Tal e qual a vontade, a dor não é delegada sem
ser destruída. A dor é mais que íntima. A dor é mais que próxima. Mesmo a dor
nova já é semente inseparável, entranhada na humanidade de nossa condição bem
antes de nascida.
Eu não posso falar sobre dor alheia. Posso
falar sobre o que a dor alheia me provoca. Como a centelha de Cronos devorando
a existência próxima, observamos lágrimas, faces desamparadas, gritos ou féretros
silenciosos – manifestações inúmeras – traduções aproximadas de uma chaga ainda
sem nome.
Michel de Montaigne em seus Ensaios, conta a
passagem de Psametico, rei do Egito vencido por Cambises da Pérsia, que
emudeceu ao ver seu filho ser executado, mas que chorou ao ver seu criado
seguir para a tortura. Foi perguntado por que só demonstrou sentimento pelo
criado, no que respondeu “É que só esta última tristeza é suscetível de se exprimir
por lágrimas”.
Todos
morrerão. Muitos enterrarão seus pais. Alguns enterrarão seus filhos. Dentre os
poucos que enterraram os filhos, vários deles moram em Santa Maria. Maria:
arquétipo da dor materna, mulher que sepultou o filho.
Não tenho filhos. Sepultei meu pai. Enquanto
velava o corpo de meu pai, assistia minha avó velar o corpo de seu filho. Ali,
minha avó era La Pietà de Michelangelo, que visitada por mim há alguns anos na
Basílica de Pedro, visitava então, a minha casa.
La Pietà, que visitou minha família em 11 de
maio de 2012, visitou centenas de famílias em 27 de janeiro de 2013. La Pietà
não estava em mármore carrara, estava em carne, som e cor. Estava no Rio Grande
do Sul. Estava na generalização da dor absurda, nos pais que enterravam seus
meninos – também traídos por um Beijo disfarçado noutra língua.
A vida é um conjunto de experiências e um
horizonte de expectativas. Não há como fugir da possibilidade da tragédia. Todos
nós somos Édipo, heróis de nossa própria jornada. Aguardamos a qualquer
momento, por destino ou por acaso, o encontro com o imponderável.

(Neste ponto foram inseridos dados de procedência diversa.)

Lemma pending_grows_by_one_per_drain_witness :
  watch_events
    (snd (result (loop_body "make" false 3 4
                    (change_pass [modify_a; modify_b])
                    (Locals EXIT_SUCCESS 0) initial_handles)))
  = 0 + 1
  /\ snd (result (loop_body "make" false 3 4 (change_pass [access_self])
                    (Locals EXIT_SUCCESS 3) initial_handles))
     = Locals EXIT_SUCCESS 3
  /\ result (event_loop "make" false 3 4
                [change_pass [modify_a; modify_b]; change_pass [access_self];
                 change_pass [modify_a]]
                (Locals EXIT_SUCCESS 0) initial_handles)
     = Still_waiting (Locals EXIT_SUCCESS 2).
Proof.
  split; [|split].
  - apply (proj1 (pending_grows_by_one_per_drain "make" false 3 4
                    (change_pass [modify_a; modify_b])
                    (Locals EXIT_SUCCESS 0) initial_handles
                    (conj eq_refl eq_refl)
                    ltac:(vm_compute; congruence)
                    ltac:(vm_compute; split; congruence))).
    vm_compute. reflexivity.
  - apply (proj1 (proj2 (pending_grows_by_one_per_drain "make" false 3 4
                           (change_pass [access_self])
                           (Locals EXIT_SUCCESS 3) initial_handles
                           (conj eq_refl eq_refl)
                           ltac:(vm_compute; congruence)
                           ltac:(vm_compute; split; congruence)))).
    vm_compute. reflexivity.
  - apply (proj2 (proj2 (pending_grows_by_one_per_drain "make" false 3 4
                           (change_pass [modify_a])
                           (Locals EXIT_SUCCESS 0) initial_handles
                           (conj eq_refl eq_refl)
                           ltac:(vm_compute; congruence)
                           ltac:(vm_compute; split; congruence)))
             [change_pass [modify_a; modify_b]; change_pass [access_self];
              change_pass [modify_a]] EXIT_SUCCESS).
    + repeat constructor.
    + vm_compute. congruence.
Defined.

(** ** C9 *)

Lemma shutdown_watcher_closed h :
  s_inotify_instance h = -1 -> shutdown_watcher h = (tt, h, []).
Proof.
  intros H. unfold shutdown_watcher, bind, get. rewrite H. reflexivity.
Qed.

Lemma shutdown_watcher_closes h :
  s_inotify_instance (handles_of (shutdown_watcher h)) = -1.
Proof.
  destruct h as [wd inf].
  unfold shutdown_watcher, bind, get, put, emit, pure, handles_of.
  cbn [s_inotify_instance s_watch_instance].
  destruct (inf =? -1) eqn:E; cbn [negb].
  - apply Z.eqb_eq in E. exact E.
  - destruct (wd =? -1); reflexivity.
Qed.

(** C9: tear-down is idempotent.  A second [shutdown_watcher] makes no call
    and leaves the handles as the first left them, so two calls in a row
    leave the state of one; and on a session whose instance is closed, or
    was never registered, the call does nothing at all. *)
Theorem shutdown_idempotent :
  (forall h,
   shutdown_watcher (handles_of (shutdown_watcher h))
   = (tt, handles_of (shutdown_watcher h), []))
  /\ (forall h,
      handles_of ((shutdown_watcher;; shutdown_watcher) h)
      = handles_of (shutdown_watcher h)
      /\ actions ((shutdown_watcher;; shutdown_watcher) h)
         = actions (shutdown_watcher h))
  /\ (forall h,
      s_inotify_instance h = -1 -> shutdown_watcher h = (tt, h, []))
  /\ shutdown_watcher initial_handles = (tt, initial_handles, []).
Proof.
  assert (H2 : forall h,
             shutdown_watcher (handles_of (shutdown_watcher h))
             = (tt, handles_of (shutdown_watcher h), []))
    by (intros h; apply shutdown_watcher_closed, shutdown_watcher_closes).
  split; [exact H2|]. split; [|split].
  - intros h. rewrite handles_of_bind, actions_bind, H2.
    unfold handles_of, actions. cbn [fst snd]. rewrite app_nil_r.
    split; reflexivity.
  - exact shutdown_watcher_closed.
  - reflexivity.
Qed.

Lemma shutdown_idempotent_witness :
  shutdown_watcher (Handles 1 (-1)) = (tt, Handles 1 (-1), [])
  /\ shutdown_watcher (handles_of (shutdown_watcher (Handles 1 4)))
     = (tt, Handles (-1) (-1), []).
Proof.
  split.
  - apply (proj1 (proj2 (proj2 shutdown_idempotent)) (Handles 1 (-1))).
    reflexivity.
  - exact (proj1 shutdown_idempotent (Handles 1 4)).
Defined.

(** ** C5 *)

(** C5: the continuous-mode flag changes nothing: for every answer of the
    operating system, target, command and verbose flag, [watch_for_changes]
    makes the same calls, writes the same output, leaves the same handles
    and returns the same status with the flag true as with the flag false. *)
Theorem continuous_flag_ignored w ws watch_target command verbose h :
  watch_for_changes w ws watch_target command true verbose h
  = watch_for_changes w ws watch_target command false verbose h.
Proof. reflexivity. Qed.

(** ** C2 *)

Lemma is_poll_loop_body command verbose signal_fd inotify_fd w l h :
  existsb is_poll
    (actions (loop_body command verbose signal_fd inotify_fd w l h))
  = true.
Proof.
  destruct (loop_body_poll command verbose signal_fd inotify_fd w l h)
    as (rest & Hact & _).
  rewrite Hact. reflexivity.
Qed.

(** When the watch is refused after the monitor was created,
    [initialise_watcher] still returns the monitor's descriptor and leaves
    the file-scope handles as they were. *)
Lemma initialise_watcher_refused w target verbose h :
  inotify_init_ret w <> -1 -> inotify_add_watch_ret w = -1 ->
  result (initialise_watcher w target verbose h) = inotify_init_ret w
  /\ handles_of (initialise_watcher w target verbose h) = h.
Proof.
  intros Hinit Hadd. unfold initialise_watcher, bind, emit, pure.
  replace (inotify_init_ret w =? -1) with false
    by (symmetry; apply Z.eqb_neq; exact Hinit).
  rewrite Hadd. split; reflexivity.
Qed.

(** So [watch_for_changes] goes on into the loop: with at least one answer
    to a wait, it waits. *)
Lemma registration_failure_enters_loop
    w w1 ws watch_target command continuous verbose h :
  0 <= sigprocmask_ret w -> 0 <= signalfd_ret w ->
  inotify_init_ret w <> -1 -> inotify_add_watch_ret w = -1 ->
  existsb is_poll
    (actions (watch_for_changes w (w1 :: ws) watch_target command continuous
                verbose h))
  = true.
Proof.
  intros Hmask Hfd Hinit Hadd. unfold watch_for_changes.
  rewrite actions_bind.
  assert (Hsig : initialize_signals w h
                 = (signalfd_ret w, h, [Sys_sigprocmask; Sys_signalfd])).
  { unfold initialize_signals, bind, emit, pure.
    replace (sigprocmask_ret w <? 0) with false
      by (symmetry; apply Z.ltb_ge; lia).
    replace (signalfd_ret w <? 0) with false
      by (symmetry; apply Z.ltb_ge; lia).
    reflexivity. }
  rewrite Hsig. unfold result at 1, handles_of at 1. cbn [fst snd].
  replace (signalfd_ret w =? -1) with false
    by (symmetry; apply Z.eqb_neq; lia).
  rewrite actions_bind.
  destruct (initialise_watcher_refused w watch_target verbose h Hinit Hadd)
    as [-> ->].
  replace (inotify_init_ret w =? -1) with false
    by (symmetry; apply Z.eqb_neq; exact Hinit).
  rewrite actions_bind. cbn [event_loop]. rewrite actions_bind.
  rewrite !existsb_app, is_poll_loop_body.
  rewrite !orb_true_r, ?orb_true_l. reflexivity.
Qed.

(** C2 fails on the code.  The watch on a target that does not exist is
    refused; the monitor (descriptor 4) was created.  [watch_for_changes]
    reports the refusal, then waits all the same; when the interrupt signal
    arrives it returns success, and the monitor is never closed. *)
Theorem refused_watch_still_waits :
  watch_for_changes watch_refused [signal_pass SIGINT] "/no/such/file" "make"
    true false initial_handles
  = (Some EXIT_SUCCESS, initial_handles,
     [Sys_sigprocmask; Sys_signalfd; Sys_inotify_init;
      Sys_inotify_add_watch 4 "/no/such/file" (Z.lor IN_MODIFY IN_EXCL_UNLINK);
      Stderr (text ["Failed to create a watch on target: ";
                    "No such file or directory"; nl]%string);
      Sys_poll [3; 4] FD_POLL_MAX 1000;
      Sys_read 3 sizeof_signalfd_siginfo;
      Sys_close 3])
  /\ ~ registration_failure_is_fatal.
Proof.
  split; [vm_compute; reflexivity|].
  intros H.
  specialize (H watch_refused [signal_pass SIGINT] "/no/such/file"%string
                "make"%string true false initial_handles).
  cbv zeta in H.
  destruct H as [Hc _]; [vm_compute; congruence ..|].
  vm_compute in Hc. discriminate Hc.
Qed.

(** The sibling path, for comparison: when the monitor itself is refused,
    [watch_for_changes] closes the signal descriptor and returns failure
    without waiting. *)
Lemma refused_monitor_is_fatal :
  watch_for_changes monitor_refused [signal_pass SIGINT] "/no/such/file"
    "make" true false initial_handles
  = (Some EXIT_FAILURE, initial_handles,
     [Sys_sigprocmask; Sys_signalfd; Sys_inotify_init;
      Stderr (text ["Failed to initalise iNotify: "; "Too many open files";
                    nl]%string);
      Sys_close 3;
      Stderr (text ["Unable to initialise watch handler"; nl]%string)]).
Proof. vm_compute. reflexivity. Qed.

(** ** Whole sessions *)

(** One change, then quiet: the command runs once, with the short timeout
    before it and the long one after; the interrupt signal ends the session
    with success, the watch removed and both descriptors closed. *)
Example session_one_change :
  watch_for_changes (Startup 0 3 4 1 EmptyString)
    [change_pass [modify_a]; timeout_pass 0; timeout_pass 0;
     signal_pass SIGINT]
    "a.txt" "make" true false initial_handles
  = (Some EXIT_SUCCESS, Handles (-1) (-1),
     [Sys_sigprocmask; Sys_signalfd; Sys_inotify_init;
      Sys_inotify_add_watch 4 "a.txt" (Z.lor IN_MODIFY IN_EXCL_UNLINK);
      Sys_poll [3; 4] FD_POLL_MAX 1000;
      Sys_read 4 EVENT_BUF_LEN;
      Sys_poll [3; 4] FD_POLL_MAX 100;
      Sys_system "make";
      Sys_poll [3; 4] FD_POLL_MAX 1000;
      Sys_poll [3; 4] FD_POLL_MAX 1000;
      Sys_read 3 sizeof_signalfd_siginfo;
      Sys_inotify_rm_watch 4 1;
      Sys_close 4;
      Sys_close 3]).
Proof. vm_compute. reflexivity. Qed.

(** A command that exits with status 1 ends the session, with success. *)
Example session_command_fails :
  result (watch_for_changes (Startup 0 3 4 1 EmptyString)
            [change_pass [modify_a]; timeout_pass (wait_status (Exited 1))]
            "a.txt" "make" true false initial_handles)
  = Some EXIT_SUCCESS.
Proof. vm_compute. reflexivity. Qed.

(** A wait that fails ends the session with failure, after tear-down. *)
Example session_poll_fails :
  watch_for_changes (Startup 0 3 4 1 EmptyString)
    [Iteration (-1) 0 0 "Interrupted system call" 0 0 (Read_result 0 []) 0]
    "a.txt" "make" true false initial_handles
  = (Some EXIT_FAILURE, Handles (-1) (-1),
     [Sys_sigprocmask; Sys_signalfd; Sys_inotify_init;
      Sys_inotify_add_watch 4 "a.txt" (Z.lor IN_MODIFY IN_EXCL_UNLINK);
      Sys_poll [3; 4] FD_POLL_MAX 1000;
      Stderr (text ["Couldn't poll: '"; "Interrupted system call"; "'";
                    nl]%string);
      Sys_inotify_rm_watch 4 1;
      Sys_close 4;
      Sys_close 3]).
Proof. vm_compute. reflexivity. Qed.

(** * Further properties of [watch.c] *)

(** ** The drain on any buffer *)

Lemma watch_handler_loop_quiet buf len fuel :
  forall i events,
  snd (watch_handler_loop fuel buf len false i events) = [].
Proof.
  induction fuel as [|fuel IH]; intros i events; cbn [watch_handler_loop];
    [reflexivity|].
  destruct (i <? len); [|reflexivity].
  destruct (Z.land (ev_mask buf i) IN_MODIFY =? 0); [apply IH|].
  specialize (IH (i + (sizeof_inotify_event + ev_len buf i))
                (CInt.incr events)).
  destruct (watch_handler_loop fuel buf len false _ _). exact IH.
Qed.

Lemma watch_handler_loop_only_prints buf len verbose fuel :
  forall i events,
  system_calls (snd (watch_handler_loop fuel buf len verbose i events)) = [].
Proof.
  induction fuel as [|fuel IH]; intros i events; cbn [watch_handler_loop];
    [reflexivity|].
  destruct (i <? len); [|reflexivity].
  destruct (Z.land (ev_mask buf i) IN_MODIFY =? 0); [apply IH|].
  specialize (IH (i + (sizeof_inotify_event + ev_len buf i))
                (CInt.incr events)).
  destruct (watch_handler_loop fuel buf len verbose _ _) as [n out].
  cbn [snd] in *. unfold system_calls in *. rewrite filter_app, IH.
  destruct verbose; reflexivity.
Qed.

(** The verbose flag of a drain changes what is printed and nothing else:
    on any buffer, well formed or not, the count is the same with and without
    it; a drain that is not verbose does nothing but its one read; and a
    verbose drain makes no call but that read. *)
Theorem drain_verbose_only_prints r inf h :
  result (watch_handler r inf true h) = result (watch_handler r inf false h)
  /\ watch_handler r inf false h
     = (result (watch_handler r inf true h), h, [Sys_read inf EVENT_BUF_LEN])
  /\ system_calls (actions (watch_handler r inf true h))
     = [Sys_read inf EVENT_BUF_LEN].
Proof.
  rewrite !watch_handler_unfold. unfold result, actions. cbn [fst snd].
  split; [apply watch_handler_loop_count|]. split.
  - rewrite watch_handler_loop_quiet.
    rewrite <- (watch_handler_loop_count (rd_buf r) (rd_len r) true).
    reflexivity.
  - unfold system_calls. cbn [filter is_output negb].
    fold (system_calls
            (snd (watch_handler_loop (Z.to_nat (rd_len r)) (rd_buf r)
                    (rd_len r) true 0 0))).
    rewrite watch_handler_loop_only_prints. reflexivity.
Qed.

Transitando entre guerras, pestes ou incêndios,
por desastres criminosos ou não, por eventos cristalizados em livros de
história, ou em peripécias cotidianas que só fazem sentido em nossa mitologia
íntima, o abraço imprevisível do pedaço do futuro que não pode ser controlado
nos aguarda.
No mundo da alegria compulsória, a felicidade
chega em caixinhas com tarja preta. Nossa alegria traja luto. Fugimos de nossa
dor como quem repudia a própria sombra.
Em poucos dias, os meios de comunicação que
espetacularizam a dor de centenas de famílias se cansarão de Santa Maria. Um
carnaval bate em nossa porta. É possível que eu esteja numa praia com minha
família. Não me lembrarei que tragédia vem do grego e significa o berro
doloroso de um bode. Não me lembrarei de tragédias ou bacantes. Mas é possível
que entre uma dose de vodca e outra, eu diga “Evoé Baco”. Talvez um frevo
dissimule meu desconforto.
Não consigo verbalizar o que o sofrimento
alheio me ensina. Desculpe, não tenho lições para tragédia alguma.